(** * vmz: NaN-boxed values, instruction codec and flags register

    A shallow embedding of [src/main.c].  The C program is modelled
    on an LP64 little-endian target with IEEE-754 binary64 [double]:

    - fixed-width integers are [Z] with their wrap-around written out;
    - a [double] is its 64-bit object representation, interpreted
      through [spec_float] whenever the code converts or compares it;
    - undefined behaviour and [assert] failures are explicit outcomes;
    - the static scratch buffer [ret] of the codec is an explicit state. *)

From Stdlib Require Import ZArith List Bool Lia Ascii String.
From Stdlib Require Import Floats.SpecFloat.
Import ListNotations.

Local Open Scope Z_scope.

(** ** Outcomes of a C computation *)

Inductive cause : Type :=
| ConversionRange   (* double to integer conversion of an unrepresentable value *)
| AbsOverflow       (* abs(INT_MIN) *)
| OutOfBounds       (* access outside the object a pointer designates *)
| ObjectOverflow    (* memcpy of more bytes than the destination object holds *)
| DeadObject        (* access through a pointer to an object whose lifetime ended *)
| AssertFailed.     (* assert() aborted the program *)

Inductive exec (A : Type) : Type :=
| Done (a : A)
| Stuck (c : cause).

__Task__. Output the full listing. Match it exactly.

__Result of this task__.
(** * vmz: NaN-boxed values, instruction codec and flags register

    A shallow embedding of [src/main.c].  The C program is modelled
    on an LP64 little-endian target with IEEE-754 binary64 [double]:

    - fixed-width integers are [Z] with their wrap-around written out;
    - a [double] is its 64-bit object representation, interpreted
      through [spec_float] whenever the code converts or compares it;
    - undefined behaviour and [assert] failures are explicit outcomes;
    - the static scratch buffer [ret] of the codec is an explicit state. *)

From Stdlib Require Import ZArith List Bool Lia Ascii String.
From Stdlib Require Import Floats.SpecFloat.
Import ListNotations.

Local Open Scope Z_scope.

(** ** Outcomes of a C computation *)

Inductive cause : Type :=
| ConversionRange   (* double to integer conversion of an unrepresentable value *)
| AbsOverflow       (* abs(INT_MIN) *)
| OutOfBounds       (* access outside the object a pointer designates *)
| ObjectOverflow    (* memcpy of more bytes than the destination object holds *)
| DeadObject        (* access through a pointer to an object whose lifetime ended *)
| AssertFailed.     (* assert() aborted the program *)

Inductive exec (A : Type) : Type :=
| Done (a : A)
| Stuck (c : cause).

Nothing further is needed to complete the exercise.